Description of the task. Keep only the lines that hold the string "subst", filtering out the rest of the entries below.

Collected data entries
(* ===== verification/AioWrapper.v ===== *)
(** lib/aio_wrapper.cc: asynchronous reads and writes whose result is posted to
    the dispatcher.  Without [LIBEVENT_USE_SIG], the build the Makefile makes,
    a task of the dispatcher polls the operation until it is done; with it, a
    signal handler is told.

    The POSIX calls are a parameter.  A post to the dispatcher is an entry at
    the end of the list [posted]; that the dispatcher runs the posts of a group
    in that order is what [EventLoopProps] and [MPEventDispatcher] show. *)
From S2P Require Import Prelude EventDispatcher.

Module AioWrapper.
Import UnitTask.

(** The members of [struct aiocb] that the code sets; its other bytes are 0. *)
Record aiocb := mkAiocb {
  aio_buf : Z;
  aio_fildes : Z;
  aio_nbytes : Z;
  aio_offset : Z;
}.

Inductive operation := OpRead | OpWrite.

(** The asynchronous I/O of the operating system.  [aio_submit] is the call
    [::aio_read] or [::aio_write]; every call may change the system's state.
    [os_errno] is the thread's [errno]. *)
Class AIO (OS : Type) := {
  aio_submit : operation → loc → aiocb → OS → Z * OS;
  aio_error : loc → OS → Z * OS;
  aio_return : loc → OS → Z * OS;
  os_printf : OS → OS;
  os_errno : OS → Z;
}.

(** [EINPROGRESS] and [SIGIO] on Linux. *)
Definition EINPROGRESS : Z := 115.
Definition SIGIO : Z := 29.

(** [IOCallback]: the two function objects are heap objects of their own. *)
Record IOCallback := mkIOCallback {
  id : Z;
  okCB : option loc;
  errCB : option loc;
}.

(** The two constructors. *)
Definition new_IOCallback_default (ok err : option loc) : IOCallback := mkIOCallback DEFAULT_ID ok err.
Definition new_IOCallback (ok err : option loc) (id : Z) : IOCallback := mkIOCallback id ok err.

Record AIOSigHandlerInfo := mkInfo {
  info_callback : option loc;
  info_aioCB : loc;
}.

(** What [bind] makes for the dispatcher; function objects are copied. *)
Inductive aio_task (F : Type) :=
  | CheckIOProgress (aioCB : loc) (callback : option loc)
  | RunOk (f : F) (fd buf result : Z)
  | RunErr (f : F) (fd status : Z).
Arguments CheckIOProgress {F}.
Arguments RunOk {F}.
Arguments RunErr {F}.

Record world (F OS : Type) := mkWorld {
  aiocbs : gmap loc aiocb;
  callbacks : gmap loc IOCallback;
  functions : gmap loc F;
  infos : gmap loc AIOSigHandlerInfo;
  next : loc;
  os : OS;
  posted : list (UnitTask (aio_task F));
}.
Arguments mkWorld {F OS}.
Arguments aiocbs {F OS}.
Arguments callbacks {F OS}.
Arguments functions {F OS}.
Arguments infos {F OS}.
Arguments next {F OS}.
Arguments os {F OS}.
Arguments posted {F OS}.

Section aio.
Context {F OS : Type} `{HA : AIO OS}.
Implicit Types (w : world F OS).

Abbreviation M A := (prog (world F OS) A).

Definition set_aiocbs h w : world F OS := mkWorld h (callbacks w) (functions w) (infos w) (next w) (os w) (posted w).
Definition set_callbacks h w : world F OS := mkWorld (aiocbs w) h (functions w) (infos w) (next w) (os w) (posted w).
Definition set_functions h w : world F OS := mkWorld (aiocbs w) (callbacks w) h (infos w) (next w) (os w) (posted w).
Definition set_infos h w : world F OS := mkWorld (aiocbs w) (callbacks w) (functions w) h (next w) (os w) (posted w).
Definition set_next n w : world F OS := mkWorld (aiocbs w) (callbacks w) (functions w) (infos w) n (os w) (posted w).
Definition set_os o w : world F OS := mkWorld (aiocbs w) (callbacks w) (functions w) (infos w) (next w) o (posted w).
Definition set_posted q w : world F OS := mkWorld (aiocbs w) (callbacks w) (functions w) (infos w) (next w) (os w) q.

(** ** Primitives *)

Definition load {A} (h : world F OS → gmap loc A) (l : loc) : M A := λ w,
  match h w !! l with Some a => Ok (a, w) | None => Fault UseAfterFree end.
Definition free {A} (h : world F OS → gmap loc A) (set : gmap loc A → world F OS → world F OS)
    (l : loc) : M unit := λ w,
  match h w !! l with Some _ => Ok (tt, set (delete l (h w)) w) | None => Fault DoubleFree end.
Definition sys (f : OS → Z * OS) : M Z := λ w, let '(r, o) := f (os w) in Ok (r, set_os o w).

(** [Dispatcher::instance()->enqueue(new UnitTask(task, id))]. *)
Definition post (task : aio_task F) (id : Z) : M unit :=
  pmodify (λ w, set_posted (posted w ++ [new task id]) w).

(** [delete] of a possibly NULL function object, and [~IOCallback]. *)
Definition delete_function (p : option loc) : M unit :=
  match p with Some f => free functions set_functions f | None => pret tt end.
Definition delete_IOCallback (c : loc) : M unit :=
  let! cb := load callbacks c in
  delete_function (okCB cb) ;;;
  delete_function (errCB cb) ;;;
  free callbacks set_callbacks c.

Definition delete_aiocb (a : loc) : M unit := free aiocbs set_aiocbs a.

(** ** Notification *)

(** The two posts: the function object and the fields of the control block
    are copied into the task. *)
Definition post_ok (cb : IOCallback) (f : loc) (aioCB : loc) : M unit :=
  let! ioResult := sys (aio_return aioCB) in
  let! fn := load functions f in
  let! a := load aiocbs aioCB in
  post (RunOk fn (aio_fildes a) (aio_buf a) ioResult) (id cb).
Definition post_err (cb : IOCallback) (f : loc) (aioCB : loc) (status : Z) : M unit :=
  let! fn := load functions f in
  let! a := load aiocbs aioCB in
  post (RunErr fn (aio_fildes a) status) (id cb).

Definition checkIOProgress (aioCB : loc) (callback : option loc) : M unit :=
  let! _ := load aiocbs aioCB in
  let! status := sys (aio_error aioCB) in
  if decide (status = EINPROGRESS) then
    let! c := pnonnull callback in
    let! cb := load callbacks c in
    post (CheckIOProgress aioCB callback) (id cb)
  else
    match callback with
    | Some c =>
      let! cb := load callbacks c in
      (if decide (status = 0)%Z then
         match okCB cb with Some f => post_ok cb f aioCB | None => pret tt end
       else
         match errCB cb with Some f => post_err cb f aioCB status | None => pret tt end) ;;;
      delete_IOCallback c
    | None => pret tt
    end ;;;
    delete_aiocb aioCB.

---

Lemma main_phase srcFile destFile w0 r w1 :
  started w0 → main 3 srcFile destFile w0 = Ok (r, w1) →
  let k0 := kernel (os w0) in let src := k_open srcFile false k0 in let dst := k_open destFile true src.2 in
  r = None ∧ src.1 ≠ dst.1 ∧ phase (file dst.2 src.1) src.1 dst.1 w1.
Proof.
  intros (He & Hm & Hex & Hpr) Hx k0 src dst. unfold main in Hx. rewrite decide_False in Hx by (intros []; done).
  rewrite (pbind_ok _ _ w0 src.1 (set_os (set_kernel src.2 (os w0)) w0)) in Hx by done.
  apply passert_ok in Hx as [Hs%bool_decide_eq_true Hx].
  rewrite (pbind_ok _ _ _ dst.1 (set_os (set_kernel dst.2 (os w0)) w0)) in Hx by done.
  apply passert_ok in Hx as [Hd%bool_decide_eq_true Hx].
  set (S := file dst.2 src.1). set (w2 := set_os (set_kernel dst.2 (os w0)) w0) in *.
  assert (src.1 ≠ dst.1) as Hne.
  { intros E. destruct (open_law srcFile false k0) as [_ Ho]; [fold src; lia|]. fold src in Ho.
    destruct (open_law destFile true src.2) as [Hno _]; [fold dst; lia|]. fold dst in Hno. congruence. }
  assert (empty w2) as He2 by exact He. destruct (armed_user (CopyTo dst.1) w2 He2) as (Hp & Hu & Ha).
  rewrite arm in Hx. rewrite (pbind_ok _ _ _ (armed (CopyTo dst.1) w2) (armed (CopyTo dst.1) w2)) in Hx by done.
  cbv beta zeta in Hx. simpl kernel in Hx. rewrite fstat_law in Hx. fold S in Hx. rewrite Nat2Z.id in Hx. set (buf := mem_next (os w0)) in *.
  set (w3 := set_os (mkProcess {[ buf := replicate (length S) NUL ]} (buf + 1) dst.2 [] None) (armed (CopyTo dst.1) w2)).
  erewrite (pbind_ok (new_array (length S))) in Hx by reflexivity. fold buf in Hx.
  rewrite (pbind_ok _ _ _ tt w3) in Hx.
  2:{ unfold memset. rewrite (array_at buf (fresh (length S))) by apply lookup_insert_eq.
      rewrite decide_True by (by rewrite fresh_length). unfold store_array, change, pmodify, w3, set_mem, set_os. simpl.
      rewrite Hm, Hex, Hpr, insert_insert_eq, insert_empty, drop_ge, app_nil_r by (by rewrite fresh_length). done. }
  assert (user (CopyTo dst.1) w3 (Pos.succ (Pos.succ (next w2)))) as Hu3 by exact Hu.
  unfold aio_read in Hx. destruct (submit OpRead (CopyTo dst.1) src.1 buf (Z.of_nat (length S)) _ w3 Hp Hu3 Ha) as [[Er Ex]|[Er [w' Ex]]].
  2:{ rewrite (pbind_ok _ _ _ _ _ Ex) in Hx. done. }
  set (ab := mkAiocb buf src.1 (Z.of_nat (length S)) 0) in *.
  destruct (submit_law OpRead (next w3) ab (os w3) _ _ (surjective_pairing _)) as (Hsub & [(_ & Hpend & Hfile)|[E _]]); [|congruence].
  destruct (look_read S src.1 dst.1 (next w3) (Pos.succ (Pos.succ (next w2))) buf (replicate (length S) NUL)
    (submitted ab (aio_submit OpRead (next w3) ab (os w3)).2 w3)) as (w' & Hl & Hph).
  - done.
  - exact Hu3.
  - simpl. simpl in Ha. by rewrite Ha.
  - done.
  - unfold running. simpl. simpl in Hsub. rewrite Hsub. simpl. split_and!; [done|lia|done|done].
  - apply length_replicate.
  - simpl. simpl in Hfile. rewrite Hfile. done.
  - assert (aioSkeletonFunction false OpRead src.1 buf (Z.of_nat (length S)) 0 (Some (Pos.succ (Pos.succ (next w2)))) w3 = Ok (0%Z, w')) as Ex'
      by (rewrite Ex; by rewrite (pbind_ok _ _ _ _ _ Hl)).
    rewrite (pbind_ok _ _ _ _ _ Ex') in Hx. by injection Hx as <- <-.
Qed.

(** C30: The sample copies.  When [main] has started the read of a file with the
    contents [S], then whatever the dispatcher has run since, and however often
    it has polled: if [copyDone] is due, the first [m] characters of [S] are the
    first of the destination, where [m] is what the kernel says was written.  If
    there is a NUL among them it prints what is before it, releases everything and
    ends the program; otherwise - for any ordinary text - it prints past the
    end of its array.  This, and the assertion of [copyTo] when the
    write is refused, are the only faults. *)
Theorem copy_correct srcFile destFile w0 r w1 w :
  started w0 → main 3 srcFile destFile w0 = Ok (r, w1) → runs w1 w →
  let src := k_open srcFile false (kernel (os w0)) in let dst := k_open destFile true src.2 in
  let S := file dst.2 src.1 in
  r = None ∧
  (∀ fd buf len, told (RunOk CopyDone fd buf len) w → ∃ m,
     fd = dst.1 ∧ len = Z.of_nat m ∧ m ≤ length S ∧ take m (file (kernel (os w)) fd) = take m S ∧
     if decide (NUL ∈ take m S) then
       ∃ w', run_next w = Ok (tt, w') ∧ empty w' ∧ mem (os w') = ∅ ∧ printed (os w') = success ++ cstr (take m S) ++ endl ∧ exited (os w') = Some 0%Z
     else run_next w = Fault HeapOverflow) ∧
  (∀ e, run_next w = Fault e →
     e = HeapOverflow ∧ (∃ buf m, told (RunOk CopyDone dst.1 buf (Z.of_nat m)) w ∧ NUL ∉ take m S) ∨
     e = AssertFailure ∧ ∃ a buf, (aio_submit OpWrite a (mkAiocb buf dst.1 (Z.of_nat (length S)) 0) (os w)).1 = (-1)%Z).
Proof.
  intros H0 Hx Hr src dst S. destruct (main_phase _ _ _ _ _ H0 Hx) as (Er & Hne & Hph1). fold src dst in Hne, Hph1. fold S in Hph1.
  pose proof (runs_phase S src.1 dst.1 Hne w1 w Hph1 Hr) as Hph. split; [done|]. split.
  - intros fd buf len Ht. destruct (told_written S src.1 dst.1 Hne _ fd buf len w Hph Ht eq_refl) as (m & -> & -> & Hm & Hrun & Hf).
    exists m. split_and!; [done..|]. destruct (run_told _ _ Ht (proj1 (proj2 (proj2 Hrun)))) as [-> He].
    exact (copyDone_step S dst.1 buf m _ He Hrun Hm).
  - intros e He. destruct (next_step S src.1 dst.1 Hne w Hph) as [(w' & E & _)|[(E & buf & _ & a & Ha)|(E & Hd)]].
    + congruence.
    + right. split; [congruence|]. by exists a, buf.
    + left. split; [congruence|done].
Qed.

--

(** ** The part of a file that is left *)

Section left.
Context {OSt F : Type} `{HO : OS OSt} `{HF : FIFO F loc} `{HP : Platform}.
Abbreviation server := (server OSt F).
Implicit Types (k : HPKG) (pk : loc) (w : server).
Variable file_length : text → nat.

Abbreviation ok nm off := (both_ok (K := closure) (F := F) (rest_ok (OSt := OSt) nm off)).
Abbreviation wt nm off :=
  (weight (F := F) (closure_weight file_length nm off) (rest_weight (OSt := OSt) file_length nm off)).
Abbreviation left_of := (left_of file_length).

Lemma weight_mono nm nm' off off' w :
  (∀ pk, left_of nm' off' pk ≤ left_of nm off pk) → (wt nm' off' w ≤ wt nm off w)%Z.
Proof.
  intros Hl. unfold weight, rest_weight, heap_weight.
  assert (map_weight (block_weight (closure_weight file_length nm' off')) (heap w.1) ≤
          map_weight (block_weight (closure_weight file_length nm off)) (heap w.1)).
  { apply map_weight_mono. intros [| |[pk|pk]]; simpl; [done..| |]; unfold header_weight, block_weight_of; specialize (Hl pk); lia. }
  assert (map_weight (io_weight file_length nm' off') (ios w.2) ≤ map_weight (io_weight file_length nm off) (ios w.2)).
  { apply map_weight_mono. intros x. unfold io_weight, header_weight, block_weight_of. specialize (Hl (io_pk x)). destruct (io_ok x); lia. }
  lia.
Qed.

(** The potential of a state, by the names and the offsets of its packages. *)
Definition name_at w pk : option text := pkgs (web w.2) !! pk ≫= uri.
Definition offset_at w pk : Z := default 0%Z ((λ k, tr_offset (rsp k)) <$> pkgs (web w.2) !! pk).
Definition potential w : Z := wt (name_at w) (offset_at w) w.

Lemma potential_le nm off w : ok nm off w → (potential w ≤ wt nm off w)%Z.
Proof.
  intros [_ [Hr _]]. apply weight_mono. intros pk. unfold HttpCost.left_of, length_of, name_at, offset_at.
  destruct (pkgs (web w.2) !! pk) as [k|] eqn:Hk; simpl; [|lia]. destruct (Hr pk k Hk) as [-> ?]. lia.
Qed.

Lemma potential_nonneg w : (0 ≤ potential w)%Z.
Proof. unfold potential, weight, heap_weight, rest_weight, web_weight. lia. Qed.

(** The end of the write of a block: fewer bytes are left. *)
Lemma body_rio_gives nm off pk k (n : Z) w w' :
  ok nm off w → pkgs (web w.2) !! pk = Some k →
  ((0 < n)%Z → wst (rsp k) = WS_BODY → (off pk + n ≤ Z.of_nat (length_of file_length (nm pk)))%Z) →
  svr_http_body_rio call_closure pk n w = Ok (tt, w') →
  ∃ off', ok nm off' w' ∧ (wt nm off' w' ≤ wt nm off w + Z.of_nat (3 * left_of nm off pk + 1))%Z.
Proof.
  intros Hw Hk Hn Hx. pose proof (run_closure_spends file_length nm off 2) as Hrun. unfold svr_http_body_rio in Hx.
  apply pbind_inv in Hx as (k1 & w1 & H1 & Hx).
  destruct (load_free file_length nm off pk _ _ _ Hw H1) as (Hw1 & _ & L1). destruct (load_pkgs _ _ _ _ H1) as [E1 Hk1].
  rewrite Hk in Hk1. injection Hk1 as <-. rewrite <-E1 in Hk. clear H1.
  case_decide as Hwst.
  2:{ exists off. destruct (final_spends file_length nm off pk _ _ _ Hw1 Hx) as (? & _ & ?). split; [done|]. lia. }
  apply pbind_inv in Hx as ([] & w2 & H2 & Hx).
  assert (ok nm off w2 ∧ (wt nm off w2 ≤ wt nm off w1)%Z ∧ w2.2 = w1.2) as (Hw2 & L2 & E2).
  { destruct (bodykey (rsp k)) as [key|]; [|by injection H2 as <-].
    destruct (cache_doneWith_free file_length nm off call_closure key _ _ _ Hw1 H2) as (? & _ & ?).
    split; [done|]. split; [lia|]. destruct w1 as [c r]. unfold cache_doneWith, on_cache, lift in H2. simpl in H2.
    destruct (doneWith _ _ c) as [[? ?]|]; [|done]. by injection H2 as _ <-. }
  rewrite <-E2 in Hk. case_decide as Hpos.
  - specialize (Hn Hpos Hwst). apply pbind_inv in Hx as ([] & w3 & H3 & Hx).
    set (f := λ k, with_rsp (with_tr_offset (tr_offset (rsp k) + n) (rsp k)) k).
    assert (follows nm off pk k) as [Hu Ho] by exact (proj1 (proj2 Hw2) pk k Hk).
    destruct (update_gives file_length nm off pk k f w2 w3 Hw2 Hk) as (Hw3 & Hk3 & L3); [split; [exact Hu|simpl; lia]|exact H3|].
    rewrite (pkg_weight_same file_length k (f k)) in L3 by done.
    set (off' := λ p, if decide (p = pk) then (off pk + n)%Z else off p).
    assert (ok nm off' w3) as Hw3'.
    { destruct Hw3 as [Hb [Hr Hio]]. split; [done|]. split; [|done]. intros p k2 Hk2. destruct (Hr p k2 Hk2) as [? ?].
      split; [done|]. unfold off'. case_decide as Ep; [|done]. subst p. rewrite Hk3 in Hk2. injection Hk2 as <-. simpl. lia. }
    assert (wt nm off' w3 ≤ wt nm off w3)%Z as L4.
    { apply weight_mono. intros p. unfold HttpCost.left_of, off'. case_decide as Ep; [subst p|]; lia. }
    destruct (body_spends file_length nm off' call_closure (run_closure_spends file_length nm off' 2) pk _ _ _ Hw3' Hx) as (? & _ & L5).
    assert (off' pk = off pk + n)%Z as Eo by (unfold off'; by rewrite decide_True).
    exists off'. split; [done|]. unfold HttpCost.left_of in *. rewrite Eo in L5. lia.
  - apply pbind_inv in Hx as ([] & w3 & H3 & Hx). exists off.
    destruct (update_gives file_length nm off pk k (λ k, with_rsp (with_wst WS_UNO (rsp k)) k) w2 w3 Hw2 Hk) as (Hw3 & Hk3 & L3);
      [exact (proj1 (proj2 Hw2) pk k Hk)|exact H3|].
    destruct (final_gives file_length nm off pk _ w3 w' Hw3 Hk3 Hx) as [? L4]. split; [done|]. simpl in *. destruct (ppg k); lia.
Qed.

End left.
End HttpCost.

Answer below.
      split; [done|]. unfold off'. case_decide as Ep; [|done]. subst p. rewrite Hk3 in Hk2. injection Hk2 as <-. simpl. lia. }
    { apply weight_mono. intros p. unfold HttpCost.left_of, off'. case_decide as Ep; [subst p|]; lia. }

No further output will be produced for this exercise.